**Required work**
Only the lines from the one containing "map (fadd c) xs." through the last line of the entries are wanted. Transcribe them exactly.

(Stored dataset items)

Definition fmul (x y : float) : float :=
  if is_nan x || is_nan y then NaN
  else if is_inf x || is_inf y then
    if is_zero x || is_zero y then NaN else finf (xorb (signbit x) (signbit y))
  else if is_zero x || is_zero y then fzero (xorb (signbit x) (signbit y))
  else fin (fval x * fval y).

Definition fdiv (x y : float) : float :=
  if is_nan x || is_nan y then NaN
  else if is_inf x then
    if is_inf y then NaN else finf (xorb (signbit x) (signbit y))
  else if is_inf y then fzero (xorb (signbit x) (signbit y))
  else if is_zero y then
    if is_zero x then NaN else finf (xorb (signbit x) (signbit y))
  else if is_zero x then fzero (xorb (signbit x) (signbit y))
  else fin (fval x / fval y).

(* ordering: NaN is unordered, the two zeros are equal *)
Definition fcmp (x y : float) : option comparison :=
  match x, y with
  | NaN, _ | _, NaN => None
  | PInf, PInf | NInf, NInf => Some Eq
  | PInf, _ | _, NInf => Some Gt
  | NInf, _ | _, PInf => Some Lt
  | _, _ => Some (fval x ?= fval y)
  end.

Definition flt (x y : float) : bool :=
  match fcmp x y with Some Lt => true | _ => false end.
Definition fgt (x y : float) : bool := flt y x.
Definition fle (x y : float) : bool :=
  match fcmp x y with Some Lt | Some Eq => true | _ => false end.
Definition feqb (x y : float) : bool :=
  match fcmp x y with Some Eq => true | _ => false end.

Definition of_nat (n : nat) : float := fin (inject_Z (Z.of_nat n)).

#[global] Instance float_inhabited : Inhabited float := populate NaN.

End IEEE.
Export IEEE.

(** ** The pandas [Series] operations the program uses *)

Module pd.

(* [s.diff()]: no predecessor at the first position *)
Definition diff (xs : list float) : list float :=
  match xs with
  | [] => []
  | _ :: t => NaN :: zip_with fsub t xs
  end.

(* element-wise comparisons; a comparison with NaN is False *)
Definition gt (xs ys : list float) : list bool := zip_with fgt xs ys.
Definition lt (xs ys : list float) : list bool := zip_with flt xs ys.
Definition gt_scalar (xs : list float) (c : float) : list bool :=
  map (fun x => fgt x c) xs.
Definition lt_scalar (xs : list float) (c : float) : list bool :=
  map (fun x => flt x c) xs.

(* [s.where(cond, other)]: keep where [cond] holds, else [other] *)
Definition where_ (xs : list float) (cond : list bool) (other : float)
  : list float :=
  zip_with (fun x (b : bool) => if b then x else other) xs cond.

Definition neg (xs : list float) : list float := map fneg xs.
Definition sub (xs ys : list float) : list float := zip_with fsub xs ys.
Definition div (xs ys : list float) : list float := zip_with fdiv xs ys.
Definition scalar_add (c : float) (xs : list float) : list float :=
  map (fadd c) xs.
Definition scalar_sub (c : float) (xs : list float) : list float :=
  map (fsub c) xs.
Definition scalar_div (c : float) (xs : list float) : list float :=
  map (fdiv c) xs.

Definition fsum (xs : list float) : float :=
  match xs with
  | [] => Fin 0
  | x :: t => fold_left fadd t x
  end.

(* the [w] observations ending at position [i] *)
Definition window (w i : nat) (xs : list float) : list float :=
  take w (drop (S i - w) xs).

**Result**
  map (fadd c) xs.
Definition scalar_sub (c : float) (xs : list float) : list float :=
  map (fsub c) xs.
Definition scalar_div (c : float) (xs : list float) : list float :=
  map (fdiv c) xs.

Definition fsum (xs : list float) : float :=
  match xs with
  | [] => Fin 0
  | x :: t => fold_left fadd t x
  end.

(* the [w] observations ending at position [i] *)
Definition window (w i : nat) (xs : list float) : list float :=
  take w (drop (S i - w) xs).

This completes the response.